By now Helvetia, at Jane’s request, was burning some of their papers in the fireplace, though it was the summer. But after questioning her a little longer, the FBI was mollified. It turned out that there was a colonel in the army named Drum, and her telegram had been intercepted—all telegrams were read during the war. The FBI thought they might have uncovered an underground group plotting to assassinate Colonel Drum.

In Bowles’s darkened living room, above the couch, was a single bookshelf. On it were all of Jane Bowles’s books, all the editions, in all the languages into which they’d been translated. The shelf was a shrine to her, and I felt her presence in his life and in the room through her books. I plucked up the courage to question him about her novel. Why had Jane Bowles named one of the serious ladies Miss Goering? Bowles looked amused and said: That was Jane’s little joke.

I remember saying, tentatively: I think I’ve got an idea for another novel.
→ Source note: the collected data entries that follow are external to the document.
(* ===== verification/DiscoverProps.v ===== *)
(** What the discover service guarantees: a cycle ends only what is gone, and
    the viewer history it hands over is well formed. *)
From S2P Require Import Prelude GoLib GoText Tx Model Db.
From S2P Require Import Ownership Channels OptOut Redis Archive.
From S2P Require Import History Emitter EmitterInv Discover DiscoverInv DiscoverRun.

(** ** Ending channels *)

Definition active_ids (disc : PlatformDiscovery) (allowlist : option allow) (optouts : option cache)
    (result : DiscoveryResult) : list string :=
  map ch_ChannelID (List.filter (admitted disc allowlist optouts) (Channels_ result)).

(** C6: a discovery cycle always returns, and it ends live channels and closes
    sessions only at the end of a complete poll, after the emitter took the
    poll in and the platform was asked about the candidates, and after Redis
    then confirmed the leader's token: up to there nothing was ended. What is
    ended are channels of the platform that are not among those the poll found
    and the allowlist and the opt-outs admit; when the emitter tracks such a
    channel, an earlier poll missed it too and the platform, asked about the
    candidates in this cycle, denied that it is live. Sessions are closed under
    the tracked number of such a channel only. *)
Theorem cycle_ends_only_gone (disc : PlatformDiscovery) `{!LawfulDiscovery disc} id allowlist optouts token ctx c e s r s' :
  runDiscoveryCycle disc id allowlist optouts token ctx c e s = (r, s') ->
  (exists b c', r = Ok (b, c')) /\
  (mild (db s) (db s') \/
   exists result s1 c2 s2 x s3 s4,
     FetchLiveChannels e s = (Ok result, s1) /\ Partial result = false /\ token <> 0 /\
     let active := active_ids disc allowlist optouts result in
     upsert_step disc id token ctx (List.filter (admitted disc allowlist optouts) (Channels_ result))
       (CycleState (cy_emitter c) 0 (cy_notified c)) e s1 = (Ok (None, c2), s2) /\
     ended_candidates disc active c2 e s2 = (Ok x, s3) /\
     validated token e s3 s4 /\ (tick s4 <= tick s')%nat /\ mild (db s) (db s4) /\
     ends_only disc (denied disc e s2 s3) active (cy_emitter c) (db s) (db s')).
Proof.
  intros H. apply cycle_run in H as (b & c' & -> & _ & _ & [?|Hend]); [by eauto| |done].
  split; [eauto|]. right. destruct Hend as (result & s1 & c2 & s2 & x & s3 & s4 & Hend).
  by exists result, s1, c2, s2, x, s3, s4.
Qed.

(** ** The viewer history *)

Section Runs.
Context (e : env).

(** The emitter's life beside the database: cycles, taking over and losing
    the leadership, a ClickHouse writer coming and going, everything the other
    processes do. *)
Inductive dstep : world dsite * emitter -> world dsite * emitter -> Prop :=
| d_cycle disc id allowlist optouts token ctx c s em b c' s' em' : LawfulDiscovery disc ->
    cy_emitter c = Some em ->
    runDiscoveryCycle disc id allowlist optouts token ctx c e s = (Ok (b, c'), s') ->
    cy_emitter c' = Some em' -> dstep (s, em) (s', em')
| d_recover s em r s' : on_history (RecoverState em) e s = (r, s') ->
    dstep (s, em) (s', match r with Ok em' => em' | Err _ => em end)
| d_flush id s em em' s' : on_history (FlushAll id em) e s = (Ok em', s') -> dstep (s, em) (s', em')
| d_writer w s em : dstep (s, em) (s, SetCHWriter w em)
| d_other s s' em : (tick s <= tick s')%nat -> dstep (s, em) (s', em).

Hypothesis clocks : clock_forward e.

Lemma recover_keeps em s r s' : RecoverState em e s = (r, s') -> em_ok (wall e (tick s)) None em ->
  em_ok (wall e (tick s')) None (match r with Ok em' => em' | Err _ => em end).
Proof.
  intros H Hem. assert (forall n l em, forward (recover_all n l em)) as Hfa.
  { intros n l. induction l as [|x l IH]; intros em0; cbn [recover_all]; [frame_solve|].
    apply forward_bind; [|done]. unfold recover_one, CloseSession, GetCurrentMetadataHash, GetChannelViewerCount,
      MarkSessionGap. case_match; [frame_solve|]. apply forward_bind; [frame_solve|]. intros h.
    apply forward_bind; [frame_solve|]. intros v. case_match; frame_solve. }
  assert (forward (RecoverState em)) as Hf.
  { unfold RecoverState, CloseOrphanedSessions, ListOpenSessions. frame_solve. }
  assert ((tick s <= tick s')%nat) as Ht by (specialize (Hf e s); by rewrite H in Hf).
  destruct r as [em'|x]; [|by eapply em_later; [apply clocks|]].
  unfold RecoverState in H. apply bind_ok in H as (n & s1 & H1 & H). apply bind_ok in H as (l & s2 & H2 & H).
  apply bind_ok in H as (now & s3 & H3 & H). unfold time_now in H3. injection H3 as <- <-.
  assert (tick s <= tick s2)%nat as Ht2.
  { assert (forward CloseOrphanedSessions /\ forward ListOpenSessions) as [F1 F2] by (split; frame_solve).
    specialize (F1 e s). specialize (F2 e s1). rewrite H1 in F1. rewrite H2 in F2. simpl in *. lia. }
  pose proof (Hfa (wall e (tick s2)) l (Emitter ∅ (has_writer em) (enqueued em)) e (bump s2)) as Ht3.
  rewrite H in Ht3. cbn [snd tick bump] in Ht3.
  eapply em_later; [apply (clocks (tick s2)); lia|].
  eapply recover_ok; [|exact H]. eapply em_later; [by apply clocks|].
  destruct Hem as [_ ? ? ?]. split; try done.
Qed.

Lemma dstep_keeps s em s' em' : dstep (s, em) (s', em') ->
  em_ok (wall e (tick s)) None em -> em_ok (wall e (tick s')) None em'.
Proof.
  inversion 1; subst; intros Hem.
  - match goal with H : runDiscoveryCycle _ _ _ _ _ _ _ _ _ = _ |- _ =>
      apply cycle_run in H as (b1 & c1 & [= -> ->] & [_ S] & _); [|done] end.
    edestruct S as (em2 & He2 & Hok); [eassumption|]. simplify_eq. auto.
  - match goal with H : on_history _ _ _ = _ |- _ => apply zoom_run in H as (w & H & Et & _) end.
    rewrite Et. by eapply recover_keeps.
  - match goal with H : on_history _ _ _ = _ |- _ => apply zoom_run in H as (w & H & Et & _) end.
    unfold FlushAll in *. match goal with H : (_ ≫= _) _ _ = _ |- _ => injection H as <- <- end.
    rewrite Et. cbn. eapply em_later; [apply (clocks (tick s)); cbn; lia|].
    apply flush_all_ok; [done|apply NoDup_fst_map_to_list|]. intros k x Hk. by apply in_keys in Hk.
  - destruct Hem. by split.
  - eapply em_later; [by apply clocks|done].
Qed.
End Runs.

(** C10: at any time of a discover process the viewer intervals it has handed
    to ClickHouse fit the columns (a known platform, unsigned 32-bit counts, an
    unsigned 16-bit number of samples, no negative session number), end where or
    after they start and not in the future, and those of one channel follow
    each other without overlap; their minimum and maximum are their count. *)
Theorem viewer_history_typed e w s0 s em : clock_forward e ->
  rtc (dstep e) (s0, NewEmitter w) (s, em) ->
  Forall row_typed (enqueued em) /\ StronglySorted later_row (enqueued em) /\
  Forall (fun r => vr_ValidTo r <= wall e (tick s)) (enqueued em).
Proof.
  intros Hc Hr.
  assert (forall a b, rtc (dstep e) a b -> em_ok (wall e (tick a.1)) None a.2 -> em_ok (wall e (tick b.1)) None b.2) as H.
  { induction 1 as [|[] [] [] Hs _ IH]; [done|]. intros Hem. by eapply IH, dstep_keeps. }
  destruct (H _ _ Hr) as [_ ? ? ?]; [|done]. cbn. split; [intros k x Hx; discriminate Hx|constructor..].
Qed.

(** ** A run *)

Module Demo.
Definition t0 : Z := 1700000000 * second.
Definition at_ (n : nat) : Z := t0 + Z.of_nat n * second.
Definition e (fails : nat -> bool) : env := Env fails (fun _ => false) at_ at_ (fun _ => EmptyString).

(** A client that finds [found], and says of each channel what [says] does. *)
Definition client (found : list DiscoveredChannel) (says : string -> result bool) : PlatformDiscovery :=
  {| platform_name := PlatformSoop; FetchLiveChannels := mret (MkResult found false); IsChannelLive c := lift (says c) |}.
Lemma client_lawful found says : LawfulDiscovery (client found says).
Proof.
  split; [done|intros e s; done|intros e s; done|intros c e s; cbn; by destruct (says c)..].
Qed.

Definition leading : redis := Redis {["discover:leader:fence" := (RString "7", None)]} [].
Definition start : world dsite := let d := Site (History empty_db ∅ ∅ ∅) leading in World d d 0.
Definition found (viewers : Z) : DiscoveredChannel := MkDiscovered "bj1" "BJ" viewers "" "" "" [] None "".

Definition state : Type := result (bool * cycle_state) * world dsite.
(** One cycle after another; a result that is not [Ok] ends the run. *)
Definition poll (fails : nat -> bool) (l : list DiscoveredChannel) (says : string -> result bool) (x : state) : state :=
  match x with
  | (Ok (_, c), s) => runDiscoveryCycle (client l says) "d1" None None 7 (fun _ => false) c (e fails) s
  | x => x
  end.
Definition fresh_cycle (writer : bool) : state := (Ok (true, CycleState (Some (NewEmitter writer)) 0 []), start).
Definition dead (_ : string) : result bool := Ok false.
Definition fine (_ : nat) : bool := false.

Definition statuses (x : state) : list string := map (fun '(_, r) => lc_status r) (rows (live (main (pg (db x.2))))).
Definition open_sessions (x : state) : nat :=
  length (List.filter (fun '(_, s) => still_open s) (rows (b_sessions (pg (db x.2))))).

(** Found, missed once, missed twice and denied: only then is it ended. *)
Definition first := poll fine [found 5] dead (fresh_cycle true).
Definition missed := poll fine [] dead first.
Example one_miss : statuses missed = [ChannelStatusPending] /\ open_sessions missed = 1%nat.
Proof. by vm_compute. Qed.
Example two_misses : let x := poll fine [] dead missed in statuses x = [ChannelStatusEnded] /\ open_sessions x = 0%nat.
Proof. by vm_compute. Qed.
Example two_misses_alive : let x := poll fine [] (fun _ => Ok true) missed in
  statuses x = [ChannelStatusPending] /\ open_sessions x = 1%nat.
Proof. by vm_compute. Qed.

Definition cycle_of (x : state) : cycle_state := match x with (Ok (_, c), _) => c | _ => CycleState None 0 [] end.
Definition em_of (x : state) : emitter := default (NewEmitter false) (cy_emitter (cycle_of x)).

(** The metadata of the first poll cannot be stored: the second poll opens a
    second session of the number, and a chat of the broadcast finds two. *)
Definition metadata_fails (n : nat) : bool := (n =? 5)%nat.
Definition twice := poll metadata_fails [found 5] dead (poll metadata_fails [found 5] dead (fresh_cycle true)).
Definition chat : ArchiveChatRecord := MkRecord "spool" "event" PlatformSoop "bj1" (t0 + 20 * second) 1 "user" "name" "hi".
Example two_open_sessions : open_sessions twice = 2%nat /\
  length (matching chat (set_broadcasts (fun _ => archive_broadcasts (pg (db twice.2))) empty_archive)) = 2%nat.
Proof. by vm_compute. Qed.
(** A new leader closes both and tracks neither as open. *)
Example recovery_closes_both :
  let x := on_history (RecoverState (NewEmitter true)) (e fine) twice.2 in
  (exists em, x.1 = Ok em /\ is_Some (states em !! stateKey PlatformSoop "bj1")) /\
  open_sessions (Ok (true, cycle_of twice), x.2) = 0%nat.
Proof. vm_compute. split; [eexists; split; [reflexivity|eexists; reflexivity]|reflexivity]. Qed.

(** The loop of a platform polls every two or three minutes, but a new leader
    marks a gap after one and a half or three minutes. *)
Example poll_longer_than_gap : poll_interval PlatformCime * 3 < discoverInterval ∅ PlatformCime.
Proof. reflexivity. Qed.
(** A trigger for the only platform with a loop reaches none. *)
Example trigger_lost : let all := [PlatformChzzk; PlatformSoop] in
  let started := loops (Some {[PlatformSoop := {["bj1"]}]}) all in
  started = [PlatformSoop] /\ TriggerDiscoveryForPlatform all started PlatformSoop = [].
Proof. by vm_compute. Qed.
End Demo.

Lemma cycle_ends_only_gone_witness :
  let x := @runDiscoveryCycle (Demo.client [] Demo.dead) "d1" None None 7 (fun _ => false)
    (Demo.cycle_of Demo.missed) (Demo.e Demo.fine) Demo.missed.2 in
  Demo.statuses Demo.missed = [ChannelStatusPending] /\ Demo.statuses x = [ChannelStatusEnded] /\
  (exists b c', x.1 = Ok (b, c')) /\ exists s3 s4, validated 7 (Demo.e Demo.fine) s3 s4.
Proof.
  intros x. split; [vm_compute; reflexivity|]. split; [vm_compute; reflexivity|].
  destruct (@cycle_ends_only_gone (Demo.client [] Demo.dead) (Demo.client_lawful _ _) "d1" None None 7 (fun _ => false)
    (Demo.cycle_of Demo.missed) (Demo.e Demo.fine) Demo.missed.2 x.1 x.2 (surjective_pairing x)) as [H1 H2].
  split; [exact H1|]. destruct H2 as [[Hm _]|(result & s1 & c2 & s2 & y & s3 & s4 & _ & _ & _ & _ & _ & Hv & _)].
  - exfalso. assert (forall r, live (main (pg (db x.2))) !! 1 = Some r -> is_ended r = false) as Hr.
    { apply (Hm 1). intros r. vm_compute. intros [= <-]. reflexivity. }
    vm_compute in Hr. specialize (Hr _ eq_refl). discriminate Hr.
  - by exists s3, s4.
Defined.

Lemma demo_clocks f : clock_forward (Demo.e f).
Proof. intros n m H. cbn. unfold Demo.at_, second. lia. Qed.

(** A cycle that went on with its emitter, as a step. *)
Definition went_on (x : Demo.state) : bool := match x.1 with Ok (b, c) => b && (if cy_emitter c then true else false) | Err _ => false end.
Lemma went_on_shape x : went_on x = true ->
  x = (Ok (true, Demo.cycle_of x), x.2) /\ cy_emitter (Demo.cycle_of x) = Some (Demo.em_of x).
Proof.
  destruct x as [[[b c]|] s]; [|done]. unfold went_on, Demo.em_of. cbn. intros [Hb Hc]%andb_prop. subst b.
  by destruct (cy_emitter c).
Qed.
Lemma demo_step l x : went_on x = true -> went_on (Demo.poll Demo.fine l Demo.dead x) = true ->
  dstep (Demo.e Demo.fine) (x.2, Demo.em_of x)
    ((Demo.poll Demo.fine l Demo.dead x).2, Demo.em_of (Demo.poll Demo.fine l Demo.dead x)).
Proof.
  intros [Hx Ex]%went_on_shape [Hy Ey]%went_on_shape. revert Hy Ey. set (y := Demo.poll _ _ _ _). intros Hy Ey.
  refine (d_cycle _ (Demo.client l Demo.dead) "d1" None None 7 (fun _ => false) _ _ _ true (Demo.cycle_of y) _ _
    (Demo.client_lawful _ _) Ex _ Ey).
  rewrite <- Hy. subst y. rewrite Hx at 3. done.
Qed.

Lemma viewer_history_typed_witness :
  let x := Demo.poll Demo.fine [Demo.found 9] Demo.dead Demo.first in
  length (enqueued (Demo.em_of x)) = 1%nat /\ Forall row_typed (enqueued (Demo.em_of x)).
Proof.
  intros x. split; [vm_compute; reflexivity|].
  refine (proj1 (viewer_history_typed (Demo.e Demo.fine) true Demo.start x.2 _ (demo_clocks _) _)).
  eapply (rtc_l _ _ (Demo.first.2, Demo.em_of Demo.first)); [|eapply rtc_l; [|apply rtc_refl]].
  - refine (demo_step [Demo.found 5] (Demo.fresh_cycle true) _ _); [reflexivity|vm_compute; reflexivity].
  - apply demo_step; vm_compute; reflexivity.
Defined.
Bowles nonchalantly said, I haven’t had an idea in twenty years.

We intended to take him to dinner but didn’t. We visited him three times and met him on the street once. We took photographs of him alone, with Buffie, and of Buffie alone. David took some of me and them. Bowles didn’t like being photographed and turned wooden. I made him laugh in one and that shot came out blurred. It was too bad. He looked very handsome laughing.

Paul Bowles never mentioned Kathy Acker’s quote. I shouldn’t have been surprised. Some years before I’d mailed him a story in which I’d quoted a line from his autobiography, Without Stopping. He wrote a long letter about it and questioned me on an interesting point of grammar. He never mentioned my tribute to him. His reserve, discretion or secretiveness was impressive, intimidating, or disturbing.
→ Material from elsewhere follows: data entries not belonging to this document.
(** What holds at the start against what is held, survives entries added at
    the end and is kept by every step, holds along the run. *)
Lemma held_run (P : (entry -> Prop) -> St -> Prop) l st :
  (forall H H' st, extends H H' -> P H st -> P H' st) ->
  (forall H z st, ok z -> wf k (red st) -> front H (red st) -> (forall x, holds (red st) x -> H x) -> P H st ->
     grows k gk G (red st) (red (do_step z st)) /\ P H (do_step z st)) ->
  Forall ok l -> wf k (red st) -> P (holds (red st)) st ->
  let st' := run_of l st in
  wf k (red st') /\ front (held_since l st) (red st') /\
  (forall x, holds (red st') x -> held_since l st x) /\ P (held_since l st) st'.
Proof.
  intros Hext Hstep Hl W HP. induction l as [|z l IH] using rev_ind.
  - assert (forall x, held_since [] st x <-> holds (red st) x) as Hheld.
    { intros x. split; [intros (l1 & l2 & E & Hx); by destruct l1|intros Hx; by exists [], []]. }
    simpl. split; [done|]. split; [|split].
    + intros Hg l0 last ex Hl0 x Hx. apply (front_start (red st) W Hg _ _ _ Hl0). by apply Hheld.
    + intros x. apply Hheld.
    + eapply Hext; [|exact HP]. split; intros x Hx; [by apply Hheld|left; by apply Hheld].
  - apply Forall_app in Hl as [Hl [Hz _]%Forall_cons]. destruct (IH Hl) as (W1 & F1 & H1 & P1).
    destruct (Hstep _ z _ Hz W1 F1 H1 P1) as [Hgr P2].
    pose proof (held_since_snoc l z st) as Hh. unfold run_of in *. rewrite fold_left_app in *. cbn [fold_left] in *.
    split; [by apply (gr_wf _ _ _ _ _ Hgr)|]. split; [|split].
    + intros Hg l0 last ex Hl0 x Hx. apply Hh in Hx. exact (front_grows _ _ _ W1 Hgr F1 Hg _ _ _ Hl0 x Hx).
    + intros x Hx. apply Hh. by right.
    + eapply Hext; [|exact P2]. split; intros x Hx; [apply Hh; by left|].
      apply Hh in Hx as [Hx|Hx]; [by left|]. by eapply newly_held.
Qed.
End Run.
End Held.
It’s unsettling and strange rendering this account and calling up faulty memory to describe my pilgrimage, if that’s what it was, to him and the spirit of Jane Bowles. I was as close to her as I’d ever be. Her presence was almost palpable—I wanted her to be there—and always evanescent, like life itself. Even stranger was the sensation I had when I was with Paul. Sometimes I felt I was his daughter, as if that quote had created a symbolic link between us, even a blood tie, in an extraordinary demonstration of the power of fiction. It was a feeling, too, that I got, after my father died, around older men I liked who were difficult to know, the way my father was. I admired Bowles’s writing, its inscrutability, lack of apology and explanation, its dark humor, reserve, mystery. He had all of this, too. I didn’t know him, I liked him, I didn’t know what he thought of me. We laughed together, and I can like or feel familiar around anyone who’s funny.
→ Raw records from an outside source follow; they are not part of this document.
(* ===== verification/ChatWatch.v ===== *)
(** The chat stream of the product service
    (src/query/internal/collector_chat.go): one iteration per read of the
    buffer, a position in the stream and the announcement of lost entries. *)
From S2P Require Import Prelude GoLib Json GoTime Tx Model.
From S2P Require Import Channels Message Redis ChatStream Query.

Record ChatCursor := MkChatCursor { StreamGeneration : string; StreamId : string; GapBefore : bool }.

(** [pb.ChatEvent]; the members every event sets alike are left out: schema
    version, platform, and the platform's channel id, which repeats
    [ChannelId]. *)
Record ChatEvent := MkChatEvent {
  ch_EventId : string;
  ch_ChannelId : string;
  ch_UserId : string;
  ch_Message : string;
  ch_EmotesJson : string;
  ch_Cursor : ChatCursor;
  ch_ObservedAt : Z;
  ch_UserDisplayName : string
}.

(** The variables of the loop, the events sent, whether it waits for the
    timer, and how the call ended. *)
Record chat_watch := ChatWatch {
  cw_after : string;
  cw_generation : string;
  cw_gap : bool;
  cw_sent : list ChatEvent;
  cw_waiting : bool;
  cw_end : option status
}.

(** What an entry becomes. *)
Inductive chat_verdict := NotChat | BadTime | Event (at_ : Z).

Definition verdict (m : StreamMessage) : chat_verdict :=
  if negb (String.eqb (value m "type") "chat") || is_empty (value m "userId") then NotChat
  else match parse_rfc3339 (value m "timestamp") with
       | None => BadTime
       | Some at_ => Event at_
       end.

Definition chat_event (channel generation : string) (gap : bool) (m : StreamMessage) (at_ : Z)
  : ChatEvent :=
  MkChatEvent (value m "id") channel (value m "userId") (value m "message") (value m "emotes")
    (MkChatCursor generation (StreamID m) gap) at_ (value m "nickname").

Section Watch.
Context (access : ProductAccess) (FromContextError : error -> status) (p : option peer).
(** [stream.Send], per event sent before: a status when the stream is broken. *)
Context (Send : nat -> option status).
Context (channel : string).

Definition set_watch (after : string) (gap : bool) (sent : list ChatEvent) (w : chat_watch) : chat_watch :=
  ChatWatch after (cw_generation w) gap sent (cw_waiting w) (cw_end w).
Definition ended (st : status) (w : chat_watch) : chat_watch :=
  ChatWatch (cw_after w) (cw_generation w) (cw_gap w) (cw_sent w) false (Some st).

Fixpoint send_messages (l : list StreamMessage) (w : chat_watch) : chat_watch :=
  match l with
  | [] => w
  | m :: l =>
      match verdict m with
      | NotChat => send_messages l (set_watch (StreamID m) (cw_gap w) (cw_sent w) w)
      | BadTime => send_messages l (set_watch (StreamID m) true (cw_sent w) w)
      | Event at_ =>
          match Send (length (cw_sent w)) with
          | Some st => ended st (set_watch (StreamID m) (cw_gap w) (cw_sent w) w)
          | None =>
              send_messages l (set_watch (StreamID m) false
                (cw_sent w ++ [chat_event channel (cw_generation w) (cw_gap w) m at_]) w)
          end
      end
  end.

(** The checks of an iteration on what it read, then the messages. *)
Definition take_batch (b : ChatBatch) (w : chat_watch) : chat_watch :=
  if is_empty (b_Generation b) && negb (length (b_Messages b) =? 0)%nat
  then ended (plain FailedPrecondition "chat generation unavailable; explicit resubscription required") w
  else if negb (is_empty (cw_generation w)) && negb (String.eqb (cw_generation w) (b_Generation b))
  then ended (plain FailedPrecondition "chat stream reset; explicit resubscription required") w
  else
    let generation := if is_empty (cw_generation w) then b_Generation b else cw_generation w in
    let gap := if negb (String.eqb (cw_after w) "0-0") && negb (is_empty (b_Earliest b))
                  && StreamIDBefore (cw_after w) (b_Earliest b)
               then true else cw_gap w in
    let w := ChatWatch (cw_after w) generation gap (cw_sent w) false (cw_end w) in
    if negb (is_empty (b_Latest b)) && StreamIDBefore (b_Latest b) (cw_after w)
    then ended (plain InvalidArgument "chat cursor beyond stream") w
    else
      let w := send_messages (b_Messages b) w in
      ChatWatch (cw_after w) (cw_generation w) (cw_gap w) (cw_sent w)
        (if cw_end w then false else negb (length (b_Messages b) =? 100)%nat) (cw_end w).

Definition chat_round (w : chat_watch) : M redis chat_watch :=
  r ← try (ReadProductChat channel (cw_after w));
  match r with
  | Err _ => mret (ended (plain Unavailable "chat buffer unavailable") w)
  | Ok b => mret (take_batch b w)
  end.

(** The call up to the loop; [gap_before] of a cursor given is not looked at. *)
Definition chat_start (consumer : string) (after : option ChatCursor) : chat_watch :=
  let w := ChatWatch "0-0" EmptyString false [] false None in
  match authorize access p consumer channel "events:read" with
  | Some st => ended st w
  | None =>
      match after with
      | None => w
      | Some c =>
          if negb (ValidStreamID (StreamId c)) || is_empty (StreamGeneration c)
          then ended (plain InvalidArgument "invalid chat cursor") w
          else ChatWatch (StreamId c) (StreamGeneration c) false [] false None
      end
  end.

(** What happens during the call: an iteration, the end of its context while
    it waits, a publication or a trim of the channel's stream, keys deleted
    by the clean-up, any other command. *)
Inductive chat_step :=
| CRound
| CDone
| CPublish (msg : ChatMessage)
| CTrim
| CDelete (ks : list string)
| COther (m : M redis unit).

Definition on_watch {A} (m : M redis A) (e : env) (s : world redis) (w : chat_watch)
  : world redis * chat_watch := ((m e s).2, w).

Definition chat_do (x : chat_step) (e : env) (s : world redis) (w : chat_watch)
  : world redis * chat_watch :=
  match x with
  | CRound =>
      match cw_end w with
      | Some _ => (s, w)
      | None => match chat_round w e s with
                | (Ok w', s') => (s', w')
                | (Err _, s') => (s', w)
                end
      end
  | CDone =>
      match cw_end w with
      | None => (s, if cw_waiting w then ended (FromContextError ErrContext) w else w)
      | Some _ => (s, w)
      end
  | CPublish msg => on_watch (product_script msg) e s w
  | CTrim => on_watch (TrimProductChat channel) e s w
  | CDelete ks => on_watch (DeleteChatStreams ks) e s w
  | COther m => on_watch m e s w
  end.

Fixpoint chat_run (l : list chat_step) (e : env) (s : world redis) (w : chat_watch)
  : world redis * chat_watch :=
  match l with
  | [] => (s, w)
  | x :: l => let '(s, w) := chat_do x e s w in chat_run l e s w
  end.
End Watch.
I gave up the film, returned one of the grants, was allowed to keep the other and use it toward writing the novel I’d mentioned to Bowles. It was called Motion Sickness, which now seems an appropriate title for the experience of writing this weird history of failure and desire. Two Serious Ladies has still not been made into a film.

After visiting Bowles, I began my letters “Dear Paul B.” I sent him and Buffie copies of the photographs we’d taken, and he wrote a postcard thanking me. It ended, “Your visit to Tangier was very short, unfortunately. Another time, perhaps?” I haven’t returned, but I did fly to Atlanta in 1995 to visit him when he came to the States for an operation. It was his first visit since 1968. I also saw him briefly at Lincoln Center for a concert of his music. These last years he’s been ill and doesn’t answer most letters. I treasure the ones I have.

—August 1999

Paul Bowles died on November 18, 1999, at the age of 88.